▸ DESCRIPTION OF THE TASK:
Look below for the line that contains "intros Hx Hr.", then copy it and each following line exactly, through and including the line that contains "apply key_of_group_key in".

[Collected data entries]
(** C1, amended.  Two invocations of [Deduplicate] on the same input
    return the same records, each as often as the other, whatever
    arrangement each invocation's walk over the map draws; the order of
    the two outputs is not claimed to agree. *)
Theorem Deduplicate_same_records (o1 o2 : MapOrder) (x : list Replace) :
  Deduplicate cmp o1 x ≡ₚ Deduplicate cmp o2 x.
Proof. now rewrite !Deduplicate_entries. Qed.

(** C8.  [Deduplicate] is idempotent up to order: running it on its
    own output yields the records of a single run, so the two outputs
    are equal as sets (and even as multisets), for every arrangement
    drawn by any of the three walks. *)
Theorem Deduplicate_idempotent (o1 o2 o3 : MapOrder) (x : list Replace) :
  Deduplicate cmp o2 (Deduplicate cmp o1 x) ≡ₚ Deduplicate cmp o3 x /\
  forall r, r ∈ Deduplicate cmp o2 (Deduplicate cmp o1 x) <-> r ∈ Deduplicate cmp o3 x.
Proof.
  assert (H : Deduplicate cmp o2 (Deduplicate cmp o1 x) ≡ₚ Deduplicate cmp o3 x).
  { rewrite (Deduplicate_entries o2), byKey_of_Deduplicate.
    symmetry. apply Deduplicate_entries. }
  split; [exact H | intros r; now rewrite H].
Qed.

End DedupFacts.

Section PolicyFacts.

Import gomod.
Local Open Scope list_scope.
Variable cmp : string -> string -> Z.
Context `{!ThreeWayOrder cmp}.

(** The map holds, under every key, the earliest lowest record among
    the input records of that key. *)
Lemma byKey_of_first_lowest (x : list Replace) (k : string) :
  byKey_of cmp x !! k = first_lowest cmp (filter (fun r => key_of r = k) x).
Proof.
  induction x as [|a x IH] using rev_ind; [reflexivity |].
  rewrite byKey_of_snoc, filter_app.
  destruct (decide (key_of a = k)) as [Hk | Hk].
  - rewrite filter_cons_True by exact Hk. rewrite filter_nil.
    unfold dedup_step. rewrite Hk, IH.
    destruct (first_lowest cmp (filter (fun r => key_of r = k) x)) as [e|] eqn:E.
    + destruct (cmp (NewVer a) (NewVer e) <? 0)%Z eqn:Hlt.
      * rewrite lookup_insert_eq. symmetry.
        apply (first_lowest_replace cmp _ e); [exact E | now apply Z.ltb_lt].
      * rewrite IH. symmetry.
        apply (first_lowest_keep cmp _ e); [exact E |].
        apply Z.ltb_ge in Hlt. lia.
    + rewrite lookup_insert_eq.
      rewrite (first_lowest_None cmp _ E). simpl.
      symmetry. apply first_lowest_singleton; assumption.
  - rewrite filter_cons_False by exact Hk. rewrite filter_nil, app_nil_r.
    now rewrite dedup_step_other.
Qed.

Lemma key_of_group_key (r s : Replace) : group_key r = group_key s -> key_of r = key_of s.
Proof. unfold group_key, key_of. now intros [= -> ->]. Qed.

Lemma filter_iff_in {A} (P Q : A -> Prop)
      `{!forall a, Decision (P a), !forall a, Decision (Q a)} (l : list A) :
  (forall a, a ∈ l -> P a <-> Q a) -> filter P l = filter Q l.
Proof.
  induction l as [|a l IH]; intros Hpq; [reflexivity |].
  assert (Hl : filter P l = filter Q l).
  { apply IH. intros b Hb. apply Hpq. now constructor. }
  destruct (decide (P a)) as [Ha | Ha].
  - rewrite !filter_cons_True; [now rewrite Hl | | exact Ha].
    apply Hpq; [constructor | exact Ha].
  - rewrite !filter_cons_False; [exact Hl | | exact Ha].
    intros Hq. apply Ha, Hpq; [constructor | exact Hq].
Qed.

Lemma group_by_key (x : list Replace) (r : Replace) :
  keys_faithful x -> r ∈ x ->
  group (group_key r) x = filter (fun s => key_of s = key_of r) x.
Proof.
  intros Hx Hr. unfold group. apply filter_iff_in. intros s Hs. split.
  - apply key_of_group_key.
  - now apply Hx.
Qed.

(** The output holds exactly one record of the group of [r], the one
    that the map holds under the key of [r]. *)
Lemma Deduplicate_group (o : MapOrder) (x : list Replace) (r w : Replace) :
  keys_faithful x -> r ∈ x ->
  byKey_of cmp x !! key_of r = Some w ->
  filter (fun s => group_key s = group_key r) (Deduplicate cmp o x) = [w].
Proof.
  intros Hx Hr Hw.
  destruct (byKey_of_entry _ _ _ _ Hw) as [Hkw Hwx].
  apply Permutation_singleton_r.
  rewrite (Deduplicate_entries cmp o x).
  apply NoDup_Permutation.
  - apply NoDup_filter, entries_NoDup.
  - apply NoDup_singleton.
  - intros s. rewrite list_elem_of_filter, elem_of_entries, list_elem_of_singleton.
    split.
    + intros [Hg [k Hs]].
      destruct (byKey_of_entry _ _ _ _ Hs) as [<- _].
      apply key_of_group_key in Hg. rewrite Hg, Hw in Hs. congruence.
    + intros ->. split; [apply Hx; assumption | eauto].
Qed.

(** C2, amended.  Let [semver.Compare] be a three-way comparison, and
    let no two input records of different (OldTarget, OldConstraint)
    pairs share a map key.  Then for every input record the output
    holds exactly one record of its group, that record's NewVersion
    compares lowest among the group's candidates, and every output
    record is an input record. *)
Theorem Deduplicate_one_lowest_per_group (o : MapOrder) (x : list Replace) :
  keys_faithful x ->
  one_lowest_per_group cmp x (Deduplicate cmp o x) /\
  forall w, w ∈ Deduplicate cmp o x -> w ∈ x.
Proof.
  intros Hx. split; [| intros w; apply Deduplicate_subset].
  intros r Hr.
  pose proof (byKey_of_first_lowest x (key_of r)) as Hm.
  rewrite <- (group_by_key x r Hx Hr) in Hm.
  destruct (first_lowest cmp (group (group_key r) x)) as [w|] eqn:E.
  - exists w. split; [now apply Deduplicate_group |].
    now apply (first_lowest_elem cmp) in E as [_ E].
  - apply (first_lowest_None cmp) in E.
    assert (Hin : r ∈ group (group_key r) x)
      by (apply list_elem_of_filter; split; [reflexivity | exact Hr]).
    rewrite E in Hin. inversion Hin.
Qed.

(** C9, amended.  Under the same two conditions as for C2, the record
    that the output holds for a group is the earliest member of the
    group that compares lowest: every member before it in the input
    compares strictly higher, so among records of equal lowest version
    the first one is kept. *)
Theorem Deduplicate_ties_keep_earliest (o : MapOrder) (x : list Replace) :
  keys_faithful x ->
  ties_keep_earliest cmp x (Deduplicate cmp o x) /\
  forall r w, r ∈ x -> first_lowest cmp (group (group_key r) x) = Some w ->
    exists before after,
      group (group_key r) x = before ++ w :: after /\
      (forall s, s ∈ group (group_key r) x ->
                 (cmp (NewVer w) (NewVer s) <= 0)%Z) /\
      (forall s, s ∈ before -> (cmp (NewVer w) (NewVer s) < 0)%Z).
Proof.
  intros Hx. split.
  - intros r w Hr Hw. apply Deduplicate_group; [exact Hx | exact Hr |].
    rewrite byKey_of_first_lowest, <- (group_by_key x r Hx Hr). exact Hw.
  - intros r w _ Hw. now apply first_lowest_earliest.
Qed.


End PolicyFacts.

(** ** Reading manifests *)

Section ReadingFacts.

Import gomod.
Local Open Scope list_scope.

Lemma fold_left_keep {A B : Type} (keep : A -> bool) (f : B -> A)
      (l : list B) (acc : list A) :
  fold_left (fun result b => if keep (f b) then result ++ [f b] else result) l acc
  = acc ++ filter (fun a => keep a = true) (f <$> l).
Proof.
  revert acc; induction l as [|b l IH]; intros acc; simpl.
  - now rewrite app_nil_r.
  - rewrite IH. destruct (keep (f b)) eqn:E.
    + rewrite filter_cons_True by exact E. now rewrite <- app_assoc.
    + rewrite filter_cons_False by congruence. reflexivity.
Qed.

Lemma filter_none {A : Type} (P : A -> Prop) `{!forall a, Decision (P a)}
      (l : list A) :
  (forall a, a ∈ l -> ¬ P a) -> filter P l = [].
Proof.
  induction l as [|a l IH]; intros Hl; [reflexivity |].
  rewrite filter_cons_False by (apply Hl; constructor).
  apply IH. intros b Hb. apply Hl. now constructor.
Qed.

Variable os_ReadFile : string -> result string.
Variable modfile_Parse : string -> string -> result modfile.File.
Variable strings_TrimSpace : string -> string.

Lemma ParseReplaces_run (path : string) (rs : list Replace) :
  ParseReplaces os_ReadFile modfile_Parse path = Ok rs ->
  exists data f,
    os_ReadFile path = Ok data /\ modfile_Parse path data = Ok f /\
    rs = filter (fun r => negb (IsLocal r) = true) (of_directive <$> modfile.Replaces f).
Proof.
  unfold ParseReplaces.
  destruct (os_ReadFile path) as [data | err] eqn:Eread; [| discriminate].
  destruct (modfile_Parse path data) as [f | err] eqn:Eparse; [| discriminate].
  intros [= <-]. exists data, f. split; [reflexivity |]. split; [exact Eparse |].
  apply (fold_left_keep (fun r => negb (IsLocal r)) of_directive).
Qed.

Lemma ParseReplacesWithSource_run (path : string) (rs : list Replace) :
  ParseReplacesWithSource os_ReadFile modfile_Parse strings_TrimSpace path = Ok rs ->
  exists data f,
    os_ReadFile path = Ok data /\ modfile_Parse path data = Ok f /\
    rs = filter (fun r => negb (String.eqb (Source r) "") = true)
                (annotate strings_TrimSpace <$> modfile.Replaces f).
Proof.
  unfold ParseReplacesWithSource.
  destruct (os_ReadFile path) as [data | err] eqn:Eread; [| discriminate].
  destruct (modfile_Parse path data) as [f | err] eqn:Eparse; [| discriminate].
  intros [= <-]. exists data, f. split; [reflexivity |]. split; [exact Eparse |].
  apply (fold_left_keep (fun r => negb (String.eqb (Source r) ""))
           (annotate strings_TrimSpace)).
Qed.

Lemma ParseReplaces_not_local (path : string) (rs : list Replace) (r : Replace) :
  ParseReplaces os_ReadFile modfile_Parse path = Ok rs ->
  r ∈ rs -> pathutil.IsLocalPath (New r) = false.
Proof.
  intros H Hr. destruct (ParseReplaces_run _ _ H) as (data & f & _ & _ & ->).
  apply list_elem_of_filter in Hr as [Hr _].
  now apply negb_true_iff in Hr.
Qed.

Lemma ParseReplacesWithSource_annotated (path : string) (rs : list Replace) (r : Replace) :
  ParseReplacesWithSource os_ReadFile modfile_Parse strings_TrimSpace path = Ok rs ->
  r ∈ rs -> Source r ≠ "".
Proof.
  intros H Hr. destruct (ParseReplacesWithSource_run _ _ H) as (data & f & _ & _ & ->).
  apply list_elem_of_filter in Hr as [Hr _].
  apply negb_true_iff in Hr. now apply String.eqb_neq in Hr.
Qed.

▸ EXPECTED ANSWER:
  intros Hx Hr. unfold group. apply filter_iff_in. intros s Hs. split.
  - apply key_of_group_key.
  - now apply Hx.
Qed.

(** The output holds exactly one record of the group of [r], the one
    that the map holds under the key of [r]. *)
Lemma Deduplicate_group (o : MapOrder) (x : list Replace) (r w : Replace) :
  keys_faithful x -> r ∈ x ->
  byKey_of cmp x !! key_of r = Some w ->
  filter (fun s => group_key s = group_key r) (Deduplicate cmp o x) = [w].
Proof.
  intros Hx Hr Hw.
  destruct (byKey_of_entry _ _ _ _ Hw) as [Hkw Hwx].
  apply Permutation_singleton_r.
  rewrite (Deduplicate_entries cmp o x).
  apply NoDup_Permutation.
  - apply NoDup_filter, entries_NoDup.
  - apply NoDup_singleton.
  - intros s. rewrite list_elem_of_filter, elem_of_entries, list_elem_of_singleton.
    split.
    + intros [Hg [k Hs]].
      destruct (byKey_of_entry _ _ _ _ Hs) as [<- _].
      apply key_of_group_key in Hg. rewrite Hg, Hw in Hs. congruence.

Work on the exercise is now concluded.